Residents walk in knee-deep mud as they retrieve their belongings from damaged homes after the flood brought by Typhoon Vamco in Rizal Province, the Philippines, on Nov. 14, 2020. The death toll from Typhoon Vamco that battered the Philippines this week has climbed to 53, the Philippine National Police (PNP) said on Saturday.Typhoon Vamco lashed a big part of Luzon, home to approximately half of the country's 110 million population and 70 percent of economic activity. (Xinhua/Rouelle Umali)
MANILA, Nov. 14 (Xinhua) -- The death toll from Typhoon Vamco that battered the Philippines this week has climbed to 53, the Philippine National Police (PNP) said on Saturday.
The PNP said 22 people were still missing in the flash floods and landslides triggered by the typhoon which tore through the main island of Luzon from Wednesday to Thursday.

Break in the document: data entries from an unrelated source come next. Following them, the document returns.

(* ===== verification/VectorInv.v ===== *)
(** * Vectors: items, storage and growth (libs/utils/VectorImpl.cpp, SharedBuffer.cpp)

    What the loops over slots do, how a vector is its list, what an operation on one
    vector leaves alone, and the steps that all operations share: to get storage of one's
    own, to let it go, and to open a gap. *)
From S2P Require Import Prelude Vector.

(** What the C library promises, and what is asked of the type of the items: what needs no
    constructor is copied as bytes and needs no destructor. *)
Class MallocLaws (A : Type) `{!Malloc A} : Prop := {
  malloc_fresh (h : gmap Z (SharedBuffer A)) n p : malloc_at h n = Some p -> 0 < p /\ h !! p = None;
  realloc_fresh (h : gmap Z (SharedBuffer A)) p n q : realloc_at h p n = Some q -> q = p \/ (0 < q /\ h !! q = None)
}.
(** Memory is there when it is asked for. *)
Class Plenty (A : Type) `{!Malloc A} : Prop := plenty (h : gmap Z (SharedBuffer A)) (n : Z) : exists p, malloc_at h n = Some p.
Class ItemLaws (A : Type) `{!Item A} : Prop := {
  item_size : 0 < mItemSize < 2 ^ 32;
  plain_ctor : trivial_ctor = true -> plain = true
}.

Section Items.
Context {A : Type} `{!Item A, !Malloc A, !ItemLaws A, !MallocLaws A, !Plenty A}.
Abbreviation memory := (gmap Z (SharedBuffer A)).
Implicit Types (h : memory) (p q : Z) (src : source A) (i j n : nat) (l pre post gap : list (option A)) (b : SharedBuffer A).

(** ** Slots that may be written, and slots that may be read *)
Definition raw l : Prop := trivial_dtor = false -> Forall (fun x => x = None) l.
Definition live l : Prop := plain = false -> Forall is_Some l.

Lemma raw_app l1 l2 : raw (l1 ++ l2) <-> raw l1 /\ raw l2.
Proof. unfold raw. setoid_rewrite Forall_app. tauto. Qed.
Lemma live_app l1 l2 : live (l1 ++ l2) <-> live l1 /\ live l2.
Proof. unfold live. setoid_rewrite Forall_app. tauto. Qed.
Lemma raw_cons x l : raw (x :: l) <-> raw [x] /\ raw l.
Proof. exact (raw_app [x] l). Qed.
Lemma live_cons x l : live (x :: l) <-> live [x] /\ live l.
Proof. exact (live_app [x] l). Qed.
Lemma raw_nones n : raw (replicate n None).
Proof. intros _. by apply Forall_replicate. Qed.
Lemma raw_nil : raw [].
Proof. intros _. constructor. Qed.
Lemma live_nil : live [].
Proof. intros _. constructor. Qed.
Lemma live_some x : live [x] -> trivial_copy = false \/ trivial_dtor = false -> exists a, x = Some a.
Proof.
  unfold live, plain. intros H Hc. assert (trivial_copy && trivial_dtor = false) as E by (destruct Hc as [-> | ->]; rewrite ?andb_false_r; done).
  specialize (H E). apply Forall_singleton in H as [a ->]. eauto.
Qed.

Lemma set_slots_id b : set_slots b (slots b) = b.
Proof. by destruct b. Qed.
Lemma insert_same h p b l : h !! p = Some b -> l = slots b -> <[p := set_slots b l]> h = h.
Proof. intros H ->. rewrite set_slots_id. by apply insert_id. Qed.
Lemma slot_at pre x post : (pre ++ x :: post) !! length pre = Some x.
Proof. by rewrite lookup_app_r, Nat.sub_diag by lia. Qed.
Lemma put_item_ok h p b i pre old post x : h !! p = Some b -> slots b = pre ++ old :: post -> i = length pre -> raw [old] ->
  put_item h p i x = Ok (<[p := set_slots b (pre ++ x :: post)]> h).
Proof.
  intros Hp Hs -> Hr. unfold put_item. rewrite Hp. cbn [deref mbind res_bind]. rewrite Hs, slot_at. cbn [deref mbind res_bind].
  rewrite insert_app_r_alt, Nat.sub_diag by lia. destruct trivial_dtor eqn:E; [done|].
  specialize (Hr E). apply Forall_singleton in Hr as ->. done.
Qed.
Lemma put_items_ok h p b i pre gap post l : h !! p = Some b -> slots b = pre ++ gap ++ post -> i = length pre -> length gap = length l -> raw gap ->
  put_items h p i l = Ok (<[p := set_slots b (pre ++ l ++ post)]> h).
Proof.
  revert h b i pre gap. induction l as [|x l IH]; intros h b i pre gap Hp Hs -> Hl Hr; cbn [put_items].
  { destruct gap; [|done]. by rewrite insert_same. }
  destruct gap as [|y gap]; [done|]. apply raw_cons in Hr as [Hy Hr]. injection Hl as Hl.
  rewrite (put_item_ok h p b _ pre y (gap ++ post)) by done. rewrite bind_Ok.
  erewrite (IH _ (set_slots b (pre ++ x :: gap ++ post)) _ (pre ++ [x]) gap); [..|done].
  - rewrite insert_insert_eq. unfold set_slots. cbn. by rewrite <- app_assoc.
  - by rewrite lookup_insert_eq.
  - cbn. by rewrite <- app_assoc.
  - rewrite length_app. cbn. lia.
  - done.
Qed.
Lemma end_items_ok h p b i pre l post : h !! p = Some b -> slots b = pre ++ l ++ post -> i = length pre -> Forall is_Some l ->
  end_items h p i (length l) = Ok (<[p := set_slots b (pre ++ replicate (length l) None ++ post)]> h).
Proof.
  revert h b i pre. induction l as [|x l IH]; intros h b i pre Hp Hs -> Hl; cbn [end_items length].
  { by rewrite insert_same. }
  apply Forall_cons in Hl as [[a ->] Hl]. cbn [app] in Hs. unfold end_item. rewrite Hp. cbn [deref mbind res_bind]. rewrite Hs, slot_at. cbn [deref mbind res_bind].
  rewrite insert_app_r_alt, Nat.sub_diag by lia.
  erewrite (IH _ (set_slots b (pre ++ None :: l ++ post)) _ (pre ++ [None])); [..|done].
  - rewrite insert_insert_eq. unfold set_slots. cbn. by rewrite <- app_assoc.
  - by rewrite lookup_insert_eq.
  - cbn. by rewrite <- app_assoc.
  - rewrite length_app. cbn. lia.
Qed.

The toll is likely to rise as rescuers continue to search for the missing.
The focus now is on rescuing the victims in the provinces of Cagayan and Isabela in the northern Philippines. Using rubber boats, rescuers scramble to pluck residents stranded on rooftops of submerged houses in Cagayan and Isabela.
Philippine Coast Guard footage showed a big swath of the provinces submerged in brown floodwaters triggered by the spilling water from Magat Dam, a large rock-fill dam on the Magat River in the main island of Luzon.

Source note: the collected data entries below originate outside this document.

Lemma length_fold (l a : list A) : length (fold_left sink l a) = (length a + length l)%nat.
Proof. revert a. induction l as [|u l IH]; intros a; cbn; [lia|]. rewrite IH, length_sink. lia. Qed.
Lemma live_all (l : list A) : live (some l).
Proof. intros _. rewrite Forall_fmap. apply Forall_forall. intros x _. cbn. eauto. Qed.
(** Until something has to move there is no block, and the storage may be shared. *)
Definition sorted_to s (l : list A) (r : Z * Z) s' : Prop :=
  fst r = NO_ERROR /\
  if snd r =? 0 then becomes s s' (some l) else
  exists h tb (x : A), becomes s (MkV h (this s')) (some l) /\ h !! snd r = None /\ mem s' = <[snd r := tb]> h /\ slots tb = [Some x].
Lemma vp_alloc_block {B} s (k : Z -> V (A := A) B) Q : (forall t, 0 < t -> mem s !! t = None -> vp (k t) (MkV (<[t := MkBuffer 0 mItemSize [None]]> (mem s)) (this s)) Q) ->
  vp (t ← call (fun h => Ok (alloc_block h)); k t) s Q.
Proof.
  intros HQ. destruct (plenty (mem s) mItemSize) as [t Ht]. pose proof (malloc_fresh _ _ _ Ht) as [H0 Hn]. apply vp_bind. unfold vp at 1, call, alloc_block. cbn. rewrite Ht. cbn. by apply HQ.
Qed.
Lemma sort_loop_ok s (acc rest : list A) : wf (mem s) -> owned s (some (rev acc ++ rest)) -> acc ≠ [] ->
  vp (sort_loop cmp (length rest) (length acc) (mStorage (this s)) 0) s (sorted_to s (rev (fold_left sink rest acc))).
Proof.
  revert acc. induction rest as [|x rest IH]; intros acc Hw Ho Hacc.
  { cbn [length sort_loop fold_left]. apply vp_ret. split; [done|]. cbn. rewrite app_nil_r in Ho. by apply becomes_refl. }
  destruct acc as [|y acc]; [done|]. cbn [length sort_loop fold_left]. apply vp_bind.
  assert (some (rev (y :: acc) ++ x :: rest) = some (rev acc) ++ Some y :: Some x :: some rest) as Hl by (cbn; by rewrite !fmap_app, <- !app_assoc).
  destruct (storage_cases _ _ Hw Ho) as [(_ & _ & E)|(H0 & b & extra & Hb & _ & Hs & _)]; [rewrite Hl in E; by destruct (some (rev acc))|]. rewrite Hl, <- app_assoc in Hs. cbn [app] in Hs.
  eapply (vp_compare s _ _ _ _ b (some (rev acc)) y _ b (some (rev acc) ++ [Some y]) x); [done|done|rewrite length_fmap, length_rev; lia|done|by rewrite Hs, <- app_assoc|rewrite length_app, length_fmap, length_rev; cbn; lia|].
  replace (sink (y :: acc) x) with (if 0 <? cmp y x then sink (y :: acc) x else x :: y :: acc) by (cbn; by destruct (0 <? cmp y x)).
  destruct (Z.ltb_spec 0 (cmp y x)) as [E|E].
  2: { apply (IH (x :: y :: acc)); [done| |done]. rewrite Hl in Ho. cbn. by rewrite !fmap_app, <- !app_assoc. }
  cbn [Z.eqb]. apply vp_bind. rewrite Hl in Ho. eapply (vp_edit s); [done|exact Ho|lia|]. intros s1 extra1 Hch Hw1 Hc1 Hal Hx1 _.
  clear b extra Hb Hs. pose proof Hal as (Hp1 & b & Hb & Hr & Hs & Hz). rewrite (proj2 (Z.eqb_neq _ 0)) by lia. apply vp_alloc_block. intros t Ht0 Ht.
  rewrite (proj2 (Z.eqb_neq t 0)) by lia. set (tb := MkBuffer 0 mItemSize [None]). assert (mStorage (this s1) ≠ t) as Hne by congruence.
  rewrite <- app_assoc in Hs. cbn [app] in Hs.
  apply vp_bind. eapply vp_mono; [apply (place_ok _ (mStorage (this s1)) t b tb (rev acc) y x None (some rest ++ extra1)); [cbn; by rewrite lookup_insert_ne|cbn; by rewrite lookup_insert_eq|done|done|apply (raw_nones 1)|done|done|by rewrite length_rev]|].
  cbn [mem this]. intros _ s' [Hth Hm]. rewrite rev_app_distr, rev_involutive in Hm. cbn [rev app] in Hm. rewrite insert_insert_eq in Hm.
  replace (S (S (length acc))) with (length (sink (y :: acc) x)) by (by rewrite length_sink).
  eapply vp_mono; [eapply (loop_ok s' (mStorage (this s1)) t (set_slots b (some (rev (sink (y :: acc) x)) ++ some rest ++ extra1)) (set_slots tb [Some x]) (sink (y :: acc) x) rest x extra1)|].
  - by rewrite Hm, lookup_insert_eq.
  - by rewrite Hm, lookup_insert_ne, lookup_insert_eq.
  - done.
  - lia.
  - done.
  - cbn. by rewrite fmap_app, <- app_assoc.
  - intros E'. apply (f_equal length) in E'. by rewrite length_sink in E'.
  - intros r s'' (-> & Hth' & z & Hm'). split; [done|]. cbn [snd]. rewrite (proj2 (Z.eqb_neq t 0)) by lia.
    set (l' := rev (fold_left sink rest (sink (y :: acc) x))) in *.
    assert (length l' = length (rev acc ++ y :: x :: rest)) as Hlen.
    { unfold l'. rewrite length_rev, length_fold, length_sink, length_app, length_rev. cbn. lia. }
    exists (<[mStorage (this s1) := set_slots b (some l' ++ extra1)]> (mem s1)), (set_slots tb [Some z]), z. split_and!; [|by rewrite lookup_insert_ne| |done].
    + eapply (becomes_alone s s1 _ _ _ extra1); [done|done|exact Hal|done|cbn; congruence|done| |apply live_all|done|].
      * repeat (rewrite ?length_app, ?length_fmap, ?Hlen; cbn [length]). lia.
      * cbn. destruct Ho as [Hc _]. rewrite Hth', Hth, Hc1, Hc. repeat (rewrite ?length_app, ?length_fmap, ?Hlen; cbn [length]). done.
    + rewrite Hm', Hm. rewrite (insert_insert_ne _ t (mStorage (this s1))), !insert_insert_eq by done. rewrite (insert_insert_ne _ t (mStorage (this s1))) by done. done.
Qed.
Lemma vp_sort s (l : list A) (Q : Z -> vstate (A := A) -> Prop) : wf (mem s) -> owned s (some l) -> (forall s', becomes s s' (some (sort_list l)) -> Q NO_ERROR s') -> vp (sort cmp) s Q.
Proof.
  intros Hw Ho HQ. pose proof Ho as (Hc & _). rewrite length_fmap in Hc. unfold sort. apply vp_bind, vp_size. rewrite Hc.
  destruct (Z.ltb_spec 1 (Z.of_nat (length l))) as [E|E].
  2: { apply vp_ret, HQ. destruct l as [|x [|]]; [..|cbn in E; lia]; by apply becomes_refl. }
  destruct l as [|a l]; [cbn in E; lia|]. apply vp_bind, vp_storage. apply vp_bind.
  rewrite Nat2Z.id. cbn [length]. rewrite Nat.sub_succ, Nat.sub_0_r. eapply vp_mono; [apply (sort_loop_ok s [a] l); [done|done|done]|].
  intros [status t] s' [H1 H2]. cbn [fst snd] in *. rewrite H1. cbn [Z.eqb NO_ERROR negb]. change (rev (fold_left sink l [a])) with (sort_list (a :: l)) in H2.
  destruct (Z.eqb_spec t 0) as [Et|Et]; cbn [negb].
  - apply vp_bind, vp_ret, vp_ret. by apply HQ.
  - destruct H2 as (h & tb & x & Hbc & Ht & Hm & Hst). apply vp_bind, vp_bind.
    apply (vp_destroy s' t tb 0 1 [] [] [Some x]); [by rewrite Hm, lookup_insert_eq|done|done|done|apply live_one|]. intros gap Hg Hr.
    eapply vp_change; [cbn [mem]; unfold free; rewrite lookup_insert_eq; cbn [deref]; rewrite bind_Ok; cbn [slots set_slots]; rewrite raw_freed by (by rewrite app_nil_r); done|].
    apply vp_ret. apply HQ. cbn [this]. rewrite Hm, insert_insert_eq, delete_insert_id by done. done.
Qed.
End Sort.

Cagayan Governor Manuel Mamba said in an interview with radio DZBB on Saturday that one rescuer was electrocuted on Friday night.

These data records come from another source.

(* ===== verification/Commands.v ===== *)
(** * The commands that a thread writes

    What libbinder queues and the driver decodes: a command and its bytes, and that
    [binder_thread_write] does what the commands say. *)
From S2P Require Import Prelude UserMem RbTree Alloc Protocol Kernel Refs Transact Send Write BioParse.

Inductive looper_command : Set := Register | Enter | Exit.
(** [BcRef up strong]: a reference is taken or given up. *)
Inductive bc : Type :=
| BcRef (up strong : bool) (target : Z)
| BcDone (strong : bool) (ptr cookie : Z)
| BcFree (data : Z)
| BcTransaction (reply : bool) (txn : binder_transaction_data)
| BcLooper (c : looper_command)
| BcDeath (request : bool) (target cookie : Z)
| BcDeadDone (cookie : Z).

Definition bc_code (c : bc) : Z :=
  match c with
  | BcRef true true _ => BC_ACQUIRE
  | BcRef true false _ => BC_INCREFS
  | BcRef false true _ => BC_RELEASE
  | BcRef false false _ => BC_DECREFS
  | BcDone true _ _ => BC_ACQUIRE_DONE
  | BcDone false _ _ => BC_INCREFS_DONE
  | BcFree _ => BC_FREE_BUFFER
  | BcTransaction reply _ => if reply then BC_REPLY else BC_TRANSACTION
  | BcLooper Register => BC_REGISTER_LOOPER
  | BcLooper Enter => BC_ENTER_LOOPER
  | BcLooper Exit => BC_EXIT_LOOPER
  | BcDeath true _ _ => BC_REQUEST_DEATH_NOTIFICATION
  | BcDeath false _ _ => BC_CLEAR_DEATH_NOTIFICATION
  | BcDeadDone _ => BC_DEAD_BINDER_DONE
  end.
Definition bc_args (c : bc) : list Z :=
  match c with
  | BcRef _ _ target => le_bytes 4 target
  | BcDone _ ptr cookie => le_bytes 8 ptr ++ le_bytes 8 cookie
  | BcFree data => le_bytes 8 data
  | BcTransaction _ txn => txn_bytes txn
  | BcLooper _ => []
  | BcDeath _ target cookie => le_bytes 4 target ++ le_bytes 8 cookie
  | BcDeadDone cookie => le_bytes 8 cookie
  end.
Definition bc_bytes (c : bc) : list Z := le_bytes 4 (bc_code c) ++ bc_args c.
Definition bcs_bytes (l : list bc) : list Z := l ≫= bc_bytes.

(** The arguments fit their widths. *)
Definition bc_ok (c : bc) : Prop :=
  match c with
  | BcRef _ _ target => word 4 target
  | BcDone _ ptr cookie => word 8 ptr /\ word 8 cookie
  | BcFree data => word 8 data
  | BcTransaction _ txn => Forall2 word txn_widths (txn_fields txn)
  | BcLooper _ => True
  | BcDeath _ target cookie => word 4 target /\ word 8 cookie
  | BcDeadDone cookie => word 8 cookie
  end.

(** Comparisons of constants. *)
Ltac decide_codes :=
  repeat match goal with |- context [(?a =? ?b)] => let v := eval vm_compute in (a =? b) in change (a =? b) with v end; cbn [orb]; cbn iota.

Lemma length_txn_bytes txn : length (txn_bytes txn) = sizeof_binder_transaction_data.
Proof. unfold txn_bytes. rewrite length_bytes_of; done. Qed.
Lemma bc_code_word c : word 4 (bc_code c).
Proof. destruct c as [[] []|[]| |[]|[]|[]|]; by vm_compute. Qed.
Lemma bcs_bytes_cons c l : bcs_bytes (c :: l) = bc_bytes c ++ bcs_bytes l.
Proof. done. Qed.
Lemma bcs_bytes_app l l' : bcs_bytes (l ++ l') = bcs_bytes l ++ bcs_bytes l'.
Proof. apply bind_app. Qed.

(** ** The commands that a thread wrote, read back

    [binder_thread_write] works on bytes of the caller's memory; here it is compared
    with the same work on the list of commands that the bytes encode. *)

Implicit Types (p th ptr buffer : Z) (s : kstate) (c : bc) (cs : list bc) (l : list Z).

Section Parse.
Context {M : Type} `{uops : UserOps M}.
Context `{env : KernelEnv} `{rb : RbOps} `{jk : Junk}.

(** What a command does. *)
Definition exec_bc (u : M) (cur : task) p th c : K unit :=
  match c with
  | BcRef _ _ target => write_refs p (bc_code c) target
  | BcDone _ ptr cookie => write_refs_done p (bc_code c) ptr cookie
  | BcFree data => write_free_buffer p th data
  | BcTransaction reply txn => binder_transaction u cur p th txn reply
  | BcLooper Register => write_register_looper p th
  | BcLooper Enter => write_enter_looper th
  | BcLooper Exit => write_exit_looper th
  | BcDeath true target cookie => write_request_death p th target cookie
  | BcDeath false target cookie => write_clear_death p th target cookie
  | BcDeadDone cookie => write_dead_binder_done p th cookie
  end.
(** One after another, until one leaves an error for the thread to collect. *)
Fixpoint run_bcs (u : M) (cur : task) p th cs (consumed : Z) : K (Z * Z) :=
  thread ← get_thread th;
  match cs with
  | [] => mret (0, consumed)
  | c :: cs =>
      if negb (th_return_error thread =? BR_OK) then mret (0, consumed) else
      _ ← binder_stat_bc p th (bc_code c);
      _ ← exec_bc u cur p th c;
      run_bcs u cur p th cs (consumed + Z.of_nat (length (bc_bytes c)))
  end.

(** The bytes [l] can be read at [ptr]. *)
Definition holds_bytes (u : M) ptr l : Prop :=
  forall i n : nat, (i + n <= length l)%nat -> copy_from_user u (ptr + Z.of_nat i) n = Some (take n (drop i l)).

Lemma holds_bytes_app u ptr l l' : holds_bytes u ptr (l ++ l') -> holds_bytes u ptr l /\ holds_bytes u (ptr + Z.of_nat (length l)) l'.
Proof.
  intros H. split; intros i n Hn.
  - rewrite H by (rewrite length_app; lia). f_equal. rewrite drop_app_le by lia. apply take_app_le. rewrite length_drop. lia.
  - rewrite <- Z.add_assoc, <- Nat2Z.inj_add, H by (rewrite length_app; lia). f_equal. rewrite <- drop_drop, drop_app_length. done.
Qed.
Lemma holds_bytes_copy u ptr l : holds_bytes u ptr l -> copy_from_user u ptr (length l) = Some l.
Proof. intros H. specialize (H O (length l) ltac:(lia)). rewrite Z.add_0_r in H. by rewrite drop_0, take_ge in H by lia. Qed.
Lemma holds_bytes_word u ptr (n : nat) x : holds_bytes u ptr (le_bytes n x) -> 0 <= x < 256 ^ Z.of_nat n -> get_user u ptr n = Some x.
Proof.
  intros H Hx. unfold get_user. apply holds_bytes_copy in H. rewrite length_le_bytes in H. rewrite H. cbn. by rewrite le_val_bytes.
Qed.

Lemma fetch_word u ptr (n : nat) x : holds_bytes u ptr (le_bytes n x) -> word n x -> fetch u ptr n = goes x.
Proof. intros H Hx. unfold fetch. by rewrite (holds_bytes_word u ptr n x) by done. Qed.

Lemma and_then_goes {A B X} (a : A) (f : A -> stage X B) s r : f a s = r -> and_then (goes a) f s = r.
Proof. done. Qed.
Lemma and_then_does {A X} (m : K A) (a : Z) s : and_then (does m) (fun _ => goes a) s = (_ ← m; mret (inr (A := X) a)) s.
Proof. unfold and_then, does, mbind, K_bind. by destruct (m s) as [[x s']|]. Qed.

(** One command. *)
Lemma write_command_runs u cur p th c ptr s : holds_bytes u ptr (bc_args c) -> bc_ok c -> 0 <= ptr -> ptr + Z.of_nat (length (bc_args c)) < 2 ^ 64 ->
  write_command u cur p th (bc_code c) ptr s = (_ ← exec_bc u cur p th c; mret (inr (ptr + Z.of_nat (length (bc_args c))))) s.
Proof.
  intros H Hc Hp Hb. assert (forall n : Z, 0 <= n <= Z.of_nat (length (bc_args c)) -> step ptr n = ptr + n) as Hstep.
  { intros n Hn. unfold step. apply u64_small. lia. }
  destruct c as [up strong tgt|strong q ck|q|reply txn|lc|req tgt ck|ck];
    repeat match goal with b : bool |- _ => destruct b | b : looper_command |- _ => destruct b end;
    unfold write_command; cbn [bc_code exec_bc]; decide_codes; cbn [bc_args bc_ok] in *;
    rewrite ?length_app, ?length_le_bytes in *; change (Z.of_nat (8 + 8)) with 16 in *; change (Z.of_nat (4 + 8)) with 12 in *;
    change (Z.of_nat 8) with 8 in *; change (Z.of_nat 4) with 4 in *.
  all: try (apply holds_bytes_app in H as [H1 H2]; rewrite length_le_bytes in H2; change (Z.of_nat 8) with 8 in *; change (Z.of_nat 4) with 4 in *; destruct Hc as [Hc1 Hc2];
    rewrite ?Hstep by lia; rewrite (fetch_word _ _ _ _ H1 Hc1); apply and_then_goes; cbn beta;
    rewrite (fetch_word _ _ _ _ H2 Hc2); apply and_then_goes; apply and_then_does).
  all: try (rewrite (fetch_word _ _ _ _ H Hc), ?Hstep by lia; apply and_then_goes; apply and_then_does).
  all: try (rewrite Z.add_0_r; apply and_then_does).
  all: apply holds_bytes_copy in H; rewrite length_txn_bytes in *; rewrite H, txn_back, ?Hstep by done; apply and_then_does.
Qed.

Lemma K_bind_ext {A B} (m : K A) (f g : A -> K B) s : (forall a s', f a s' = g a s') -> (m ≫= f) s = (m ≫= g) s.
Proof. intros H. unfold mbind, K_bind. destruct (m s) as [[a s']|]; [apply H|done]. Qed.
Lemma holds_bytes_eq u ptr ptr' l : holds_bytes u ptr l -> ptr = ptr' -> holds_bytes u ptr' l.
Proof. by intros H <-. Qed.
Lemma bcs_bytes_length cs : (4 * length cs <= length (bcs_bytes cs))%nat.
Proof. induction cs as [|c cs IH]; [done|]. rewrite bcs_bytes_cons. unfold bc_bytes at 1. rewrite !length_app, length_le_bytes. cbn [length]. lia. Qed.

Lemma write_loop_runs u cur p th buffer cs ptr consumed (fuel : nat) s : holds_bytes u ptr (bcs_bytes cs) -> Forall bc_ok cs ->
  0 <= buffer -> 0 <= consumed -> ptr = buffer + consumed -> ptr + Z.of_nat (length (bcs_bytes cs)) < 2 ^ 64 -> (length cs < fuel)%nat ->
  write_loop fuel u cur p th buffer ptr (ptr + Z.of_nat (length (bcs_bytes cs))) consumed s = run_bcs u cur p th cs consumed s.
Proof.
  intros H Hcs Hb0 Hk -> Hend Hf. revert consumed fuel s H Hk Hend Hf. induction Hcs as [|c cs Hc Hcs IH]; intros consumed fuel s H Hk Hend Hf;
    (destruct fuel as [|fuel]; [cbn in Hf; lia|]); cbn [write_loop run_bcs]; apply K_bind_ext; intros thread s1.
  { cbn. by rewrite Z.add_0_r, Z.ltb_irrefl. }
  rewrite bcs_bytes_cons in H. apply holds_bytes_app in H as [H1 H2]. unfold bc_bytes at 1 in H1. apply holds_bytes_app in H1 as [H0 H1].
  rewrite bcs_bytes_cons, length_app in Hend |- *. unfold bc_bytes in *. rewrite length_app, !length_le_bytes in *.
  rewrite (proj2 (Z.ltb_lt _ _)), andb_true_l by lia. destruct (negb (th_return_error thread =? BR_OK)); [done|].
  rewrite (holds_bytes_word _ _ _ _ H0) by apply bc_code_word. apply K_bind_ext. intros _ s2.
  unfold mbind at 1, K_bind at 1. unfold step at 1. rewrite u64_small by lia.
  rewrite write_command_runs by (done || lia). unfold mbind at 1 2, K_bind at 1 2. destruct (exec_bc _ _ _ _ _ _) as [[? s3]|]; [|done].
  cbn. rewrite u64_small by lia. rewrite <- (IH _ fuel s3); [|..|cbn in Hf; lia]; try lia.
  - f_equal; lia.
  - eapply holds_bytes_eq; [exact H2|lia].
Qed.

(** The driver executes exactly the commands that the bytes of the write buffer
    encode, one after another and each once, until one of them leaves an error for the
    thread; what it counts as consumed ends with the last command executed. *)
Lemma binder_thread_write_runs (u : M) (cur : task) p th buffer cs s :
  holds_bytes u buffer (bcs_bytes cs) -> Forall bc_ok cs -> 0 <= buffer -> buffer + Z.of_nat (length (bcs_bytes cs)) < 2 ^ 64 ->
  binder_thread_write u cur p th buffer (Z.of_nat (length (bcs_bytes cs))) 0 s = run_bcs u cur p th cs 0 s.
Proof.
  intros H Hcs Hb Hend. unfold binder_thread_write. rewrite Z.add_0_r, !u64_small by lia.
  apply write_loop_runs; try done; try lia. pose proof (bcs_bytes_length cs).
  assert (Z.of_nat (length cs) <= (buffer + Z.of_nat (length (bcs_bytes cs)) - buffer + 3) / 4); [|lia].
  apply Z.div_le_lower_bound; lia.
Qed.
End Parse.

Mamba, who described the flooding as the worst in memory, appealed for helicopters, adding that some of the flooded areas cannot be accessed by land.
Evacuation centers are full, he said, adding some victims were moving in with neighbors amid COVID-19 concerns.
Typhoon Vamco lashed a big part of Luzon, home to approximately half of the country's 110 million population and 70 percent of economic activity.
Non-stop torrential rains have been dumped by Vamco and the cyclones before it forced operators of dams in Luzon to open the floodgates to release water, as the reservoir's levels breached the spilling marks.